A genetic strategy to treat sickle cell anemia by coregulating globin transgene expression and RNA interference

• Published in: Nature biotechnology Vol. 24; no. 1; pp. 89 - 94
• Main Authors: Sadelain, Michel, Samakoglu, Selda, Lisowski, Leszek, Budak-Alpdogan, Tulin, Usachenko, Yelena, Acuto, Santina, Di Marzo, Rosalba, Maggio, Aurelio, Zhu, Ping, Tisdale, John F, Rivière, Isabelle
• Format: Journal Article
• Language: English
• Published: New York, NY Nature 01.01.2006; Nature Publishing Group
• Subjects: Anemia, Sickle Cell - genetics; Anemia, Sickle Cell - metabolism; Anemia, Sickle Cell - pathology; Anemia, Sickle Cell - therapy; Biological and medical sciences; Biotechnology; Cells, Cultured; Fundamental and applied biological sciences. Psychology; Gene Expression Regulation - genetics; Gene Silencing; Gene Targeting - methods; Genetic Therapy - methods; Globins - genetics; Globins - metabolism; Globins - therapeutic use; Health. Pharmaceutical industry; Hematopoietic Stem Cells - metabolism; Humans; Industrial applications and implications. Economical aspects; Miscellaneous; RNA Interference; Stem cells; Treatment Outcome; Sickle cell anemia; Cell therapy; RNA interference; Targeting; Stem cell; Retroviridae; Hematopoietic cell; Gene overexpression; Gene expression; Lentivirus; Virus; Globin; Gene silencing; Messenger RNA; Gene therapy; Application
• ISSN: 1087-0156; 1546-1696
• DOI: 10.1038/nbt1176

The application of RNA interference (RNAi) to stem cell-based therapies will require highly specific and lineage-restricted gene silencing. Here we show the feasibility and therapeutic potential of coregulating transgene expression and RNAi in hematopoietic stem cells. We encoded promoterless small-hairpin RNA (shRNA) within the intron of a recombinant γ-globin gene. Expression of both γ-globin and the lariat-embedded small interfering RNA (siRNA) was induced upon erythroid differentiation, specifically downregulating the targeted gene in tissue- and differentiation stage-specific fashion. The position of the shRNA within the intron was critical to concurrently achieve high-level transgene expression, effective siRNA generation and minimal interferon induction.

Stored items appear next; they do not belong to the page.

(* ===== verification/DebloatProofs.v ===== *)
(** * The pass that removes unused functions: what it collects, and what it does *)

From stdpp Require Import relations.
From S2P Require Import Prelude Range ChunkList Graph GraphProofs GraphTheorems Call Chunk Mutator Debloat.
Import DebloatPass.

(** ** Operations that keep the child lists *)
Definition same (h h' : Heap) : Prop :=
  forall c, (fun x => (ctype x, childList x)) <$> chunks h' !! c = (fun x => (ctype x, childList x)) <$> chunks h !! c.
Definition stable {A} (m : M A) : Prop := forall h a h', m h = Ok (a, h') -> same h h'.

Lemma same_refl h : same h h.
Proof. done. Qed.
Lemma same_trans h1 h2 h3 : same h1 h2 -> same h2 h3 -> same h1 h3.
Proof. intros H1 H2 c. by rewrite H2, H1. Qed.
Lemma stable_ret {A} (a : A) : stable (mret a).
Proof. intros h b h' [= _ <-]. done. Qed.
Lemma stable_fail {A} e : stable (@fail A e).
Proof. by intros h b h'. Qed.
Lemma stable_bind {A B} (m : M A) (f : A -> M B) : stable m -> (forall a, stable (f a)) -> stable (m ≫= f).
Proof.
  intros Hm Hf h b h' E. unfold mbind, M_bind in E. destruct (m h) as [[a h1]|] eqn:E1; [|done].
  eapply same_trans; [by eapply Hm|by eapply Hf].
Qed.
Lemma stable_read {A} (m : M A) : (forall h a h', m h = Ok (a, h') -> h' = h) -> stable m.
Proof. intros H h a h' E. by rewrite (H h a h' E). Qed.
Lemma stable_put_position p x : stable (put_position p x).
Proof. intros h a h' [= _ <-]. done. Qed.
Lemma stable_chunk_at c : stable (chunk_at c).
Proof. apply stable_read. unfold chunk_at. intros h a h' E. by destruct (chunks h !! c); simplify_eq. Qed.
Lemma stable_position_at c : stable (position_at c).
Proof. apply stable_read. unfold position_at. intros h a h' E. by destruct (positions h !! c); simplify_eq. Qed.
Lemma stable_semantic_at c : stable (semantic_at c).
Proof. apply stable_read. unfold semantic_at. intros h a h' E. by destruct (semantics h !! c); simplify_eq. Qed.
Lemma stable_getHeap : stable getHeap.
Proof. apply stable_read. unfold getHeap. intros. by simplify_eq. Qed.
Lemma stable_lift {A} (r : res A) : stable (lift r).
Proof. apply stable_read. unfold lift. intros h a h' E. by destruct r; simplify_eq. Qed.
Lemma stable_at_heap {A} (f : Heap -> M A) : (forall h, stable (f h)) -> stable (fun h => f h h).
Proof. intros H h a h' E. by eapply H. Qed.
(** A write of a chunk that was read *)
Lemma same_put h c x y : chunks h !! c = Some x -> ctype y = ctype x -> childList y = childList x ->
  forall p s m g t f, same h (mkHeap (<[c := y]> (chunks h)) p s m g t f).
Proof.
  intros Hx Ht Hc p s m g t f e. cbn. destruct (decide (c = e)) as [<-|Hne].
  - rewrite lookup_insert_eq, Hx. cbn. by rewrite Ht, Hc.
  - by rewrite lookup_insert_ne.
Qed.
Create HintDb stable.
#[export] Hint Resolve stable_ret stable_fail stable_put_position stable_chunk_at stable_position_at stable_semantic_at
  stable_getHeap stable_lift : stable.

(** Binds, case distinctions and the operations of the database *)
Ltac keep := repeat first
  [ solve [auto with stable]
  | apply stable_bind; [|intro]
  | match goal with |- stable (match ?x with _ => _ end) => destruct x end
  | match goal with |- stable (if ?x then _ else _) => destruct x end ].

Lemma stable_deref p : stable (deref p).
Proof. unfold deref. keep. Qed.
#[export] Hint Resolve stable_deref : stable.

Lemma stable_modify c f : (forall x, ctype (f x) = ctype x) -> (forall x, childList (f x) = childList x) -> stable (modify c f).
Proof.
  intros Ht Hc h a h' E. unfold modify, mbind, M_bind, chunk_at, put_chunk in E.
  destruct (chunks h !! c) as [x|] eqn:Hx; [|done]. injection E as _ <-. by eapply same_put.
Qed.
Lemma stable_addToSize c n : stable (ChunkImpl.addToSize c n).
Proof.
  intros h a h' E. unfold ChunkImpl.addToSize in E. unfold mbind, M_bind, chunk_at in E.
  destruct (chunks h !! c) as [x|] eqn:Hx; [|done]. destruct (ctype x); try done; try (injection E as _ <-; done).
  all: unfold lift in E; destruct (ChunkImpl.adjustBy _ _); [|done]; injection E as _ <-; by eapply same_put.
Qed.
#[export] Hint Resolve stable_addToSize : stable.

Lemma stable_getParent c : stable (ChunkImpl.getParent c).
Proof. unfold ChunkImpl.getParent. keep. Qed.
Lemma stable_getPreviousSibling c : stable (ChunkImpl.getPreviousSibling c).
Proof. unfold ChunkImpl.getPreviousSibling. keep. Qed.
Lemma stable_getNextSibling c : stable (ChunkImpl.getNextSibling c).
Proof. unfold ChunkImpl.getNextSibling. keep. Qed.
Lemma stable_getPosition c : stable (ChunkImpl.getPosition c).
Proof. unfold ChunkImpl.getPosition. keep. Qed.
Lemma stable_getChildren c : stable (ChunkImpl.getChildren c).
Proof. unfold ChunkImpl.getChildren. keep. Qed.
Lemma stable_getSize c : stable (ChunkImpl.getSize c).
Proof. unfold ChunkImpl.getSize. keep. Qed.
Lemma stable_isModule c : stable (ChunkImpl.isModule c).
Proof. unfold ChunkImpl.isModule. keep. Qed.
#[export] Hint Resolve stable_getParent stable_getPreviousSibling stable_getNextSibling stable_getPosition stable_getChildren
  stable_getSize stable_isModule : stable.

(** *** Positions *)
Lemma stable_succ_int g : stable (Position.succ_int g).
Proof. unfold Position.succ_int. keep. Qed.
Lemma stable_getGeneration p : stable (Position.getGeneration p).
Proof. unfold Position.getGeneration. keep. Qed.
Lemma stable_setGeneration p g : stable (Position.setGeneration p g).
Proof. unfold Position.setGeneration. keep. Qed.
Lemma stable_set_cache p v : stable (Position.set_cache p v).
Proof. unfold Position.set_cache. keep. Qed.
Lemma stable_setOffset p o : stable (Position.setOffset p o).
Proof. unfold Position.setOffset. keep. Qed.
Lemma stable_isAbsolute p : stable (Position.isAbsolute p).
Proof. unfold Position.isAbsolute. keep. Qed.
Lemma stable_setAfterThis_if p c : stable (Position.setAfterThis_if p c).
Proof. unfold Position.setAfterThis_if. keep. Qed.
#[export] Hint Resolve stable_succ_int stable_getGeneration stable_setGeneration stable_set_cache stable_setOffset
  stable_isAbsolute stable_setAfterThis_if : stable.
Lemma stable_getAuthorityGeneration a : stable (Position.getAuthorityGeneration a).
Proof. unfold Position.getAuthorityGeneration. keep. Qed.
Lemma stable_getDependency x : stable (Position.getDependency x).
Proof. unfold Position.getDependency. keep. Qed.
#[export] Hint Resolve stable_getAuthorityGeneration stable_getDependency : stable.

Lemma stable_with_fuel {A} (f : nat -> M A) : (forall n, stable (f n)) -> stable (Position.with_fuel f).
Proof. intros H. apply (stable_at_heap (fun h => f (S (size (positions h))))). auto. Qed.

Section recursion.
Context (get : ptr -> M Z) (Hget : forall p, stable (get p)).
Hint Resolve Hget : stable.
Lemma stable_address c : stable (Position.address get c).
Proof. unfold Position.address. keep. Qed.
Hint Resolve stable_address : stable.
Lemma stable_base_get p : stable (Position.base_get get p).
Proof. unfold Position.base_get. keep. Qed.
Lemma stable_base_recalculate p : stable (Position.base_recalculate get p).
Proof. unfold Position.base_recalculate. keep. Qed.
Hint Resolve stable_base_get stable_base_recalculate : stable.
Lemma stable_recalculate_with p : stable (Position.recalculate_with get p).
Proof. unfold Position.recalculate_with. keep. Qed.
End recursion.
#[export] Hint Resolve stable_address stable_base_get stable_recalculate_with : stable.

Lentiviral transduction of CD34+ cells from patients with sickle cell anemia led to erythroid-specific expression of the γ-globin transgene and concomitant reduction of endogenous βS transcripts, thus providing proof of principle for therapeutic strategies that require synergistic gene addition and gene silencing in stem cell progeny.